До позднего вечера продолжалось это препирательство. Он уже исчерпал все доводы, оба устали, но ему казалось, что вот он найдет то единственное слово, самое веское, неотразимое доказательство, которое сломит ее сопротивление. Нет, все тщетно. Слова сказаны, доказательства отбиты, крепость не сдалась.
На второй день все повторилось снова, и Мансура охватило уныние. Ни вмешательство простодушной Залифы, ни приход повеселевшего председателя сельсовета не помогли. Безнадежно махнув рукой, Мансур собрался в обратную дорогу.
Ранним утром, еще до солнца, он попрощался с хозяевами дома, где проводил ночи, и остановился у ворот, поджидая Залифу, выгонявшую скотину на улицу.
– Уезжаешь? – вздохнула она и прикусила губы. – Если есть на свете аллах, ему известно, я не отговаривала Нуранию, а наоборот, твою сторону держала. Что делать, насильно люб не будешь. Любовью не человек, а небо правит. Остынешь, забудешь понемногу.
Мансур горестно склонил голову.
– Не смогу забыть, енге, – проговорил тихо.
– Не обессудь нас, Мансур. И на Нуранию не уноси обиду, тяжко ей... Понравился ты мне, хорошим человеком оказался. Желаю счастья... – проговорила Залифа и зарыдала, приникнув лицом к калитке.
Нурания еще с вечера дала понять, что разговор окончен, и попрощалась. Тревожить ее опять Мансур не решился. Опустив голову, побрел по улице.
Выйдя за околицу, он прошел километра два по обочине дороги и бросился на влажную от росы, примятую траву. Было непостижимо упорное нежелание Нурании стряхнуть сковавшие все ее существо скорбь и безразличие к окружающему миру, к осмысленной, активной жизни. Умом он понимал ее: она целиком во власти воспоминаний, кроме неизбывного горя, пережитых, но не забытых страданий, ничего для нее нет на свете; но он не хотел мириться с ее глухим, чуть ли не враждебным ко всему равнодушием.
Упрекать ее Мансур не мог. В том, что поездка оказалась неудачной, он винил только себя. Приехал слишком поздно, да и разговаривал неумело, не нашел нужных слов, не смог убедить в своей любви. Да он и не имел права требовать от нее взаимности. Ее счастье, любовь, безоблачно-светлые дни – все в прошлом, потому она и живет словно бы по инерции, без цели, без надежды. Нельзя было оставлять ее такой, надо было вырвать из тисков этого бессмысленного прозябания, но у Мансура не хватило сил...
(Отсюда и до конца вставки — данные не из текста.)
(* ===== verification/PatHandlers.v ===== *)
(** The API token endpoints (src/internal/host/apitoken.go): minting for
    oneself, for a subject one may impersonate or provisioned, revoking one's
    own tokens or another's, and verifying. *)
From S2P Require Import Prelude GoStr Store Deps Claims ApiToken Clients Roles Signer SubjectKind Dcr Events Mint Refresh Login SessionGrants Gate Denial Capability.
From Stdlib Require Import Ascii.

#[local] Open Scope string_scope.

Definition apitokenVerbImpersonate : string := "impersonate".
Definition apitokenVerbRevokeAny : string := "revoke-any".
Definition provisionedMintScope : string := "apitokens_impersonate_provisioned".
Definition provisionedByClaim : string := "provisioned_by".

Record MintRequest := mkMintKey {
  mk_Action : string;
  mk_Audience : string;
  mk_Scope : string;
  mk_Sub : string;
  mk_TTL : string;
}.

Record RevokeRequest := mkRevoke {
  rv_Action : string;
  rv_All : bool;
  rv_Audience : string;
  rv_Sub : string;
  rv_TTL : string;
  rv_Token : string;
}.

(** [time.ParseDuration]. *)
Class Durations := { ParseDuration : string -> option Z }.

(** What a refused mint says; a lifetime over the maximum names both. *)
Inductive mint_failure := Says (text : string) | OverMaximum (ttl maximum : Z).

Inductive provisionedVerdict := notProvisioned | provisionedByCaller | provisionedUnknown.

Section Handlers.
Context {St} `{CacheOps St} `{Paseto} `{!Sha256} `{!SubjectKinds} `{!Regexp} `{!JwtClaims}
  `{!KidFooter} `{!Entitlements} `{!Durations}.

Implicit Types (hh : HostHandler St) (tm : TokenManager St) (ac : AuthContext).

(** The checker's one flag. *)
Variable scopeBuckets : bool.

Definition bearer_requirement (verb : string) : gmap string (list string) :=
  {[ "bearer" := ["apitokens:" ++ verb] ]}.

(** [CheckAccess] on the API tokens of a subject. *)
Definition may ac (target verb : string) : result unit bool :=
  CheckAccess scopeBuckets ac "apitokens" target [bearer_requirement verb] [verb].

Definition refusal_of ac (target verb issuer : string) : Opts :=
  mkOpts (Classify true (Some ac) (GetParsedEntitlements scopeBuckets ac) "apitokens" target [verb])
    issuer "" [].

(** * Minting *)

Definition checkProvisioned hh ac (caller target : string) : provisionedVerdict :=
  match ClientCredentialsSubject ac with
  | None => notProvisioned
  | Some client =>
      if negb (String.eqb client caller) then notProvisioned
      else if (negb (HoldsScope scopeBuckets ac provisionedMintScope) ||
               negb (IsConfiguredClient (hh_exchanger hh) caller) ||
               NamesClient (hh_exchanger hh) target)%bool then notProvisioned
      else match ResolveSubjectClaimsLive (ga_host (hh_gate hh)) target with
           | Err _ => provisionedUnknown
           | Ok cs => if String.eqb (str_claim (default ∅ cs) provisionedByClaim) caller
                      then provisionedByCaller else notProvisioned
           end
  end.

Definition mint_verb (subject requestingSub : string) : string :=
  if String.eqb subject requestingSub then "mint" else apitokenVerbImpersonate.

(** Whether the caller may mint for the subject: [None] when its provisioning
    could not be checked. *)
Definition mint_allowed hh ac (requestingSub subject : string) : option bool :=
  let verb := mint_verb subject requestingSub in
  match may ac subject verb with
  | Err _ => Some false
  | Ok true => Some true
  | Ok false =>
      if String.eqb verb apitokenVerbImpersonate then
        match checkProvisioned hh ac requestingSub subject with
        | provisionedByCaller => Some true
        | provisionedUnknown => None
        | notProvisioned => Some false
        end
      else Some false
  end.

(** The lifetime asked for; absent is a day, capped. *)
Definition mint_ttl tm (ttl : string) : option Z :=
  if String.eqb ttl "" then Some (CapTTL tm (24 * hour)) else
  d ← ParseDuration ttl; if (d <=? 0)%Z then None else Some d.

(** The kind the token records: the caller's own, or the target's as
    classified now, which the veto must accept. *)
Definition mint_kind hh (now : Z) ac (requestingSub subject : string) : option string :=
  if String.eqb subject requestingSub then Some (ContextSubjectKind (hh_exchanger hh) ac)
  else let kind := SubjectKindOf (hh_exchanger hh) subject in
       match VetoCredential (hh_exchanger hh) subject kind (unix now) SiteAPITokenMint with
       | Ok _ => Some kind
       | Err _ => None
       end.

(** From the token manager on. *)
Definition mint_key hh (up : nat -> bool) (now : Z) ac (requestingSub : string) (req : MintRequest)
    : answer mint_failure string :=
  let subject := mk_Sub req in
  match ga_tokenManager (hh_gate hh) with
  | None => Failed 501 (Says "Token manager not configured")
  | Some tm =>
      match (if String.eqb subject requestingSub then mintFromRevokedCredential hh up now ac else None) with
      | Some status => Failed status (Says (StatusText status))
      | None =>
          match mint_ttl tm (mk_TTL req) with
          | None => Failed 400 (Says "ttl must be a positive Go duration such as 2160h")
          | Some ttl =>
              match mint_kind hh now ac requestingSub subject with
              | None => Failed 400 (Says "sub cannot hold an API token on this host: current config refuses its kind")
              | Some kind =>
                  match MintStatelessKey now tm (mk_Audience req) subject kind (mk_Action req) (mk_Scope req) ttl with
                  | Ok token => Answered token
                  | Err ErrTTLExceedsMax => Failed 400 (OverMaximum ttl (tm_maxTTL tm))
                  | Err _ => Failed 500 (Says "Failed to mint token")
                  end
              end
          end
      end
  end.

Definition apitokenMintHandler hh (up : nat -> bool) (now : Z) (method : string) (ctx : option AuthContext)
    (body : option MintRequest) : answer mint_failure string :=
  if negb (String.eqb method "POST") then Failed 405 (Says "Method not allowed") else
  match ctx with
  | None => denied Unauthenticated (hh_issuerAddress hh)
  | Some ac =>
      let requestingSub := subject_of ac in
      if String.eqb requestingSub "" then denied Unauthenticated (hh_issuerAddress hh) else
      match body with
      | None => Failed 400 (Says "Failed to decode request body")
      | Some req =>
          if String.eqb (mk_Audience req) "" then Failed 400 (Says "aud is required")
          else if String.eqb (mk_Sub req) "" then Failed 400 (Says "sub is required")
          else match mint_allowed hh ac requestingSub (mk_Sub req) with
               | None => Failed 503 (Says "the subject's provisioning could not be checked")
               | Some false =>
                   DeniedWith (refusal_of ac (mk_Sub req) (mint_verb (mk_Sub req) requestingSub)
                                 (hh_issuerAddress hh))
               | Some true => mint_key hh up now ac requestingSub req
               end
      end
  end.

(** * Revoking *)

(** The subject a revocation is about. *)
Definition revoke_target (up : nat -> bool) (now : Z) tm (req : RevokeRequest) : result string string :=
  if rv_All req then
    if (String.eqb (rv_Sub req) "" || negb (String.eqb (rv_Audience req) "") ||
        negb (String.eqb (rv_Action req) "") || negb (String.eqb (rv_Token req) ""))%bool
    then Err "all takes sub, and none of aud, act or token: it revokes every audience"
    else Ok (rv_Sub req)
  else if negb (String.eqb (rv_Token req) "") then
    match ValidateToken up now tm (rv_Token req) "" with
    | Err _ => Err "Invalid token"
    | Ok data => Ok (Subject data)
    end
  else if (negb (String.eqb (rv_Audience req) "") && negb (String.eqb (rv_Sub req) "") &&
           negb (String.eqb (rv_Action req) ""))%bool then Ok (rv_Sub req)
  else Err "Neither token nor full metadata provided".

(** An unusable lifetime is ignored. *)
Definition revoke_ttl (ttl : string) : Z :=
  if String.eqb ttl "" then 0 else
  match ParseDuration ttl with Some d => if (0 <? d)%Z then d else 0 | None => 0 end.

Definition revoke_request (now : Z) tm (req : RevokeRequest) : result string (TokenManager St) :=
  if negb (String.eqb (rv_Token req) "") then
    match RevokeToken now (rv_Token req) tm with
    | Ok tm => Ok tm
    | Err _ => Err "Failed to revoke token"
    end
  else match (if rv_All req then RevokeSubject now (rv_Sub req) (revoke_ttl (rv_TTL req)) tm
              else RevokeByMetadata now (rv_Audience req) (rv_Sub req) (rv_Action req)
                     (revoke_ttl (rv_TTL req)) tm) with
       | Ok tm => Ok tm
       | Err _ => Err "Failed to revoke tokens by metadata"
       end.

(** The answer, and the manager with the stores it leaves. *)
Definition apitokenRevokeHandler hh (up : nat -> bool) (now : Z) (method : string) (ctx : option AuthContext)
    (body : option RevokeRequest) : answer string string * option (TokenManager St) :=
  let tm := ga_tokenManager (hh_gate hh) in
  if negb (String.eqb method "POST") then (Failed 405 "Method not allowed", tm) else
  match ctx with
  | None => (denied Unauthenticated (hh_issuerAddress hh), tm)
  | Some ac =>
      let requestingSub := subject_of ac in
      if String.eqb requestingSub "" then (denied Unauthenticated (hh_issuerAddress hh), tm) else
      match body, tm with
      | None, _ => (Failed 400 "Failed to decode request body", tm)
      | _, None => (Failed 501 "Token manager not configured", tm)
      | Some req, Some m =>
          match revoke_target up now m req with
          | Err message => (Failed 400 message, tm)
          | Ok targetSub =>
              let authorized :=
                if String.eqb targetSub requestingSub then true
                else match may ac targetSub apitokenVerbRevokeAny with Ok b => b | Err _ => false end in
              if negb authorized
              then (DeniedWith (refusal_of ac targetSub apitokenVerbRevokeAny (hh_issuerAddress hh)), tm)
              else match revoke_request now m req with
                   | Err message => (Failed 500 message, tm)
                   | Ok m' => (Answered "revoked", Some m')
                   end
          end
      end
  end.

(** * Verifying *)

Definition apitokenVerifyHandler hh (up : nat -> bool) (now : Z) (method : string) (body : option string)
    : answer string TokenData :=
  if negb (String.eqb method "POST") then Failed 405 "Method not allowed" else
  match body with
  | None => Failed 400 "Invalid request body"
  | Some token =>
      match ga_tokenManager (hh_gate hh) with
      | None => Failed 500 "Token manager not configured"
      | Some tm =>
          let tokenString := default token (CutPrefix token "Bearer ") in
          match ValidateToken up now tm tokenString (ho_audience (ga_host (hh_gate hh))) with
          | Err _ => Failed 401 "Invalid token"
          | Ok data =>
              match VetoPAT (hh_exchanger hh) data SiteAPITokenVerify with
              | Err _ => Failed 401 "Invalid token"
              | Ok _ => Answered data
              end
          end
      end
  end.
End Handlers.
Ему предстояло прошагать по холодку километров шесть, потом, если повезет, перехватить на шоссе попутную машину или, на худой конец, случайную подводу и к вечеру добраться до станции. Но дорога безлюдная, машины появляются редко. Не повезет – тогда топать пешком. С больной-то ногой Мансуру и за два дня не одолеть это расстояние. Как-никак пятьдесят километров.
Он шел уже около часа. Впереди показалось шоссе, уходящее в сизо-голубой, дрожащий в мареве горизонт. Мансур ускорил шаг, будто спешил к условленной встрече.
Вдруг сзади послышался чей-то крик: «Сто-ой!» – и приближающийся топот копыт. Мансур обернулся и увидел скачущего во весь опор всадника. Это был мальчик лет десяти. Догнав Мансура, он резко остановил лошадь, спрыгнул на землю и, заикаясь от волнения, заговорил:
– Эт-то... агай, мама велела... это... ну, чтобы ты вернулся обратно... Вот, сядем на лошадь вдвоем и...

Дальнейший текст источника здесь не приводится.